The authors declare no conflict of interest for this paper.

Figures

Figure 1
Figure 1
Infected ulceration of the lateral edge of the right foot in a man with diabetic Charcot neuro-osteoarthropathy (with previous amputations of both great toes). Note the collapse of the midfoot, with consequent pressure-related ulcerations, a long-standing clinical problem. The ulcer on the lateral foot recently became infected and was found to have underlying bone involvement. As shown in this photograph, the manifestations of infection in a diabetic foot ulcer may be minimal at the beginning, but can progress rapidly. There is somewhat more pronounced erythema and induration proximal and dorsal to the ulcer. The patient noticed new pain at the site and a sudden change in the color of the foot. He had no fever or visible purulent secretions. This case illustrates that: infection in the diabetic foot is almost always due to underlying problems (such as foot deformity or peripheral neuropathy); even deep infection may present with initially relatively minimal signs and symptoms; clinician’s should consider osteomyelitis in every diabetic patient with a foot ulceration. (Photograph obtained with permission of the patient).
Figure 2
Figure 2
Amputation of the hallux (including the sesamoid bones) in a middle-aged woman for diabetic foot osteomyelitis developing in the setting of a long-standing, neglected plantar ulcer.

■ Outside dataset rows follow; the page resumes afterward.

(** * The OpenAI model adapter of agent-poc

    A shallow embedding of [src/agent_poc/openai_client.py]: the message
    formatting of both request paths, the non-streaming [generate], the
    streaming generator [stream], the [structured_output] placeholder and
    the factory [create_openai_model].

    Python values live in [pyval].  Dictionaries are objects with an
    identity: a value only holds a reference [VDict l] and the contents sit
    in the heap, so that the in-place updates of the streaming path and the
    sharing between the caller's messages and the built request are
    visible.  Lists are kept as values: the adapter never updates a list in
    place, it only builds new ones. *)

From Stdlib Require Import ZArith QArith.
From stdpp Require Import base option list strings gmap.

Local Open Scope string_scope.
Local Open Scope list_scope.

(** ** Python values *)

Abbreviation loc := nat.

#[warnings="-register-all"]
Inductive pyval : Type :=
  | VNone
  | VBool (b : bool)
  | VInt (n : Z)
  | VFloat (q : Q)
  | VStr (s : string)
  | VList (items : list pyval)
  | VDict (l : loc)
  | VObj (attrs : list (string * pyval)).

Abbreviation pydict := (gmap string pyval).

Inductive exn : Type :=
  | KeyError (key : string)
  | AttributeError (name : string)
  | IndexError
  | TypeError (msg : string)
  | ValueError (msg : string)
  | APIError (msg : string)
  | InvalidRef (l : loc).

(** ** The chat-completion SDK, as far as the adapter looks at it *)

Record request := Request {
  req_model : string;
  req_messages : list pyval;
  req_temperature : pyval;
  req_max_tokens : pyval;
  req_stream : bool;
  req_extra : pydict
}.

Record ChatCompletionMessage := { message_content : option string }.
Record Choice := { message : ChatCompletionMessage; finish_reason : option string }.
Record ChatCompletion := { choices : list Choice }.

Record ChoiceDelta := { delta_content : option string }.
Record ChunkChoice := { delta : ChoiceDelta; chunk_finish_reason : option string }.
(** [chunk_choices = None] is a chunk without a [choices] attribute. *)
Record ChatCompletionChunk := { chunk_choices : option (list ChunkChoice) }.

(** A backend stream: the chunks it delivers, and the transport error that
    cuts it short, if any. *)
Record Stream := { stream_chunks : list ChatCompletionChunk; stream_error : option exn }.

(** [client.chat.completions.create], once for each overload. *)
Record OpenAI := {
  create : request → exn + ChatCompletion;
  create_stream : request → exn + Stream
}.
(** * cement2.core.controller: command collection, resolution and dispatch

    A shallow embedding of [CementBaseController] and [expose] from
    [cement2/core/controller.py], followed by the properties the
    specification states about them.

    Conventions of the embedding.
    - A Python [dict] is an association list in insertion order: assigning
      to a key that is present replaces the value in place, assigning to a
      new key appends.  Iterating a dict walks that list.
    - An exception is a value of [exn]; code that may raise returns [res].
    - [Log.debug] calls of [dispatch] are recorded in a trace of [event]s,
      as are the method invocations it performs; the [Log.debug] calls of
      [_collect] are not recorded.
    - A meta class is a record of the attributes the code reads.  The two
      attributes the code reads through [hasattr]/[getattr] with a default
      ([stacked_on], [hide]) may be missing; [label], [description] and
      [arguments], which the code reads directly, are always there.
    - A controller class is the list of functions its body defines with
      [def], each bound under its own [__name__], on top of what it
      inherits from [CementBaseController].
    - The argument parser is the [argparse] parser the controller
      requires: registering an option string it already knows raises
      [ArgumentError]. *)

From Stdlib Require Import String Ascii List Bool Arith Lia.
Import ListNotations.
Open Scope list_scope.
Open Scope string_scope.

(** ** Exceptions and results *)

Inductive exn : Type :=
| NotImplementedError
| AttributeError (name : string)
| TypeError (what : string)
| RecursionError
| NotFound (label : string)
| ArgumentError (option : string)
| ParseError (msg : string)
| UserError (msg : string).

Inductive res (A : Type) : Type :=
| Ok (a : A)
| Raise (e : exn).

Arguments Ok {A} a.
Arguments Raise {A} e.

Definition bind {A B : Type} (m : res A) (k : A -> res B) : res B :=
  match m with
  | Ok a => k a
  | Raise e => Raise e
  end.

Notation "x <- m ;; k" := (bind m (fun x => k))
  (at level 61, m at next level, right associativity).

(** A [for] loop whose body may raise. *)
Fixpoint for_each {A S : Type} (body : S -> A -> res S) (xs : list A) (s : S)
  : res S :=
  match xs with
  | [] => Ok s
  | x :: xs' => s' <- body s x ;; for_each body xs' s'
  end.

(** ** Python values used by the controller *)

(** [x in l] for a list of strings. *)
Definition in_list (x : string) (l : list string) : bool :=
  existsb (String.eqb x) l.

(** [s.startswith(p)]. *)
Definition startswith (s p : string) : bool := String.prefix p s.

(** [hasattr]-style attributes: a name that may be missing from a class. *)
Inductive attr (A : Type) : Type :=
| Missing
| Bound (v : A).

Arguments Missing {A}.
Arguments Bound {A} v.

(** Truth value of [getattr(obj, name, None)] for a boolean attribute. *)
Definition truthy (a : attr bool) : bool :=
  match a with
  | Missing => false
  | Bound b => b
  end.

(** Insertion-ordered dictionaries with string keys. *)
Section Dict.
Context {V : Type}.

Definition dict := list (string * V).

Fixpoint dict_get (d : dict) (k : string) : option V :=
    match d with
    | [] => None
    | (k', v) :: d' => if String.eqb k' k then Some v else dict_get d' k
    end.

Fixpoint dict_set (d : dict) (k : string) (v : V) : dict :=
    match d with
    | [] => [(k, v)]
    | (k', v') :: d' =>
        if String.eqb k' k then (k, v) :: d' else (k', v') :: dict_set d' k v
    end.

Definition dict_mem (d : dict) (k : string) : bool :=
    match dict_get d k with
    | Some _ => true
    | None => false
    end.

Definition dict_keys (d : dict) : list string := map fst d.
End Dict.

Arguments dict V : clear implicits.

(** The dictionary [_collect] builds for each command ([func_dict]). *)
Module FuncDict.
Record t : Type := mk {
    controller : string;
    label : string;
    help : string;
    aliases : list string;
    hide : bool
  }.
End FuncDict.
(** * Coffee Shop API: authentication, verification codes and account cleanup

    A shallow embedding of the account and token subsystem of the
    service (app/core/security.py, app/core/dependencies.py,
    app/services/auth_service.py, app/services/user_service.py,
    app/tasks/cleanup.py) together with the properties of its
    specification.

    Conventions of the embedding:
    - the users table is a finite map from the primary key [id] to the
      remaining columns, so primary-key uniqueness is structural;
    - a Python call that may raise returns a [Result]; [try]/[except] is
      [try_except];
    - every reading of the wall clock ([datetime.now(timezone.utc)], the
      clock read inside [jose.jwt.decode], the database [now()]) is an
      explicit argument, in microseconds since the epoch;
    - the bcrypt primitive and the JWS signing primitive are section
      variables; what the program itself does around them is modelled in
      full. *)

From Stdlib Require Import ZArith Lia Ascii String DecimalString DecimalZ DecimalPos.
From stdpp Require Import base option list gmap strings fin_maps.

Local Open Scope string_scope.
Local Open Scope Z_scope.
(** The counts the stats collector prints add up to the number of results
    it consumed, and the no-GPS counts the nogpsdir collector prints add up
    to the number of files flagged as having no GPS position. *)
Theorem collector_counts_total :
  (forall rs : list pystr,
     sum_list_with snd (stats_rows (fold_left stats_step rs [])) = length rs) /\
  (forall rs : list (pystr * bool),
     sum_list_with (fun kv => fst (snd kv)) (nogpsdir_rows (fold_left nogpsdir_step rs []))
       = length (filter (fun r => r.2 = true) rs)).
Proof.
  split.
  - intros rs. unfold stats_rows. rewrite (sum_list_with_perm _ _ _ (sort_by_perm _ _)).
    induction rs as [|v rs IH] using rev_ind; simpl; [reflexivity|].
    rewrite fold_left_app. simpl. rewrite stats_step_sum, IH, length_app. simpl. lia.
  - intros rs. unfold nogpsdir_rows.
    rewrite (sum_list_with_filter_pos (fun kv : pystr * (nat * nat) => fst (snd kv))).
    rewrite (sum_list_with_perm _ _ _ (sort_by_perm _ _)).
    induction rs as [|r rs IH] using rev_ind; simpl; [reflexivity|].
    rewrite fold_left_app. simpl. rewrite nogpsdir_step_sum, IH, filter_app, length_app.
    assert (Hr : length (filter (fun r0 : pystr * bool => r0.2 = true) [r])
                 = if r.2 then 1%nat else 0%nat) by (destruct r as [d []]; reflexivity).
    rewrite Hr. lia.
Qed.

(** ** UTF-8 decoding loses nothing *)

Ltac zbool_cases :=
  repeat (match goal with
          | |- context [Z.ltb ?x ?y] => destruct (Z.ltb_spec x y)
          | |- context [Z.leb ?x ?y] => destruct (Z.leb_spec x y)
          end; simpl; try (exfalso; lia)).

Lemma utf8_decode_z_1 (b0 : Z) (r : list Z) :
  b0 < 128 -> utf8_decode_z (b0 :: r) = cons b0 <$> utf8_decode_z r.
Proof. intros H. simpl. rewrite (proj2 (Z.ltb_lt b0 128) H). reflexivity. Qed.

Lemma utf8_decode_z_2 (b0 b1 : Z) (r : list Z) :
  194 <= b0 < 224 -> 128 <= b1 < 192 ->
  utf8_decode_z (b0 :: b1 :: r) = cons ((b0 - 192) * 64 + (b1 - 128)) <$> utf8_decode_z r.
Proof. intros H0 H1. simpl. unfold is_cont. zbool_cases; reflexivity. Qed.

The infection in the bone was chronic, but was recently complicated by an acute flare of soft tissue infection; this could be a spread from the underlying bone or a new infectious episode caused by a new pathogen. After discussion with the patient, we decided to remove the ulcer along with the underlying infected bone; we debrided the soft tissues, but left the majority of the infected soft tissue, which was treated with systemic antibiotic therapy. In this photograph, taken the first postoperative day, note the substantial residual soft tissue infection, along with a small postoperative hematoma in the forefoot. (Photograph obtained with permission of the patient).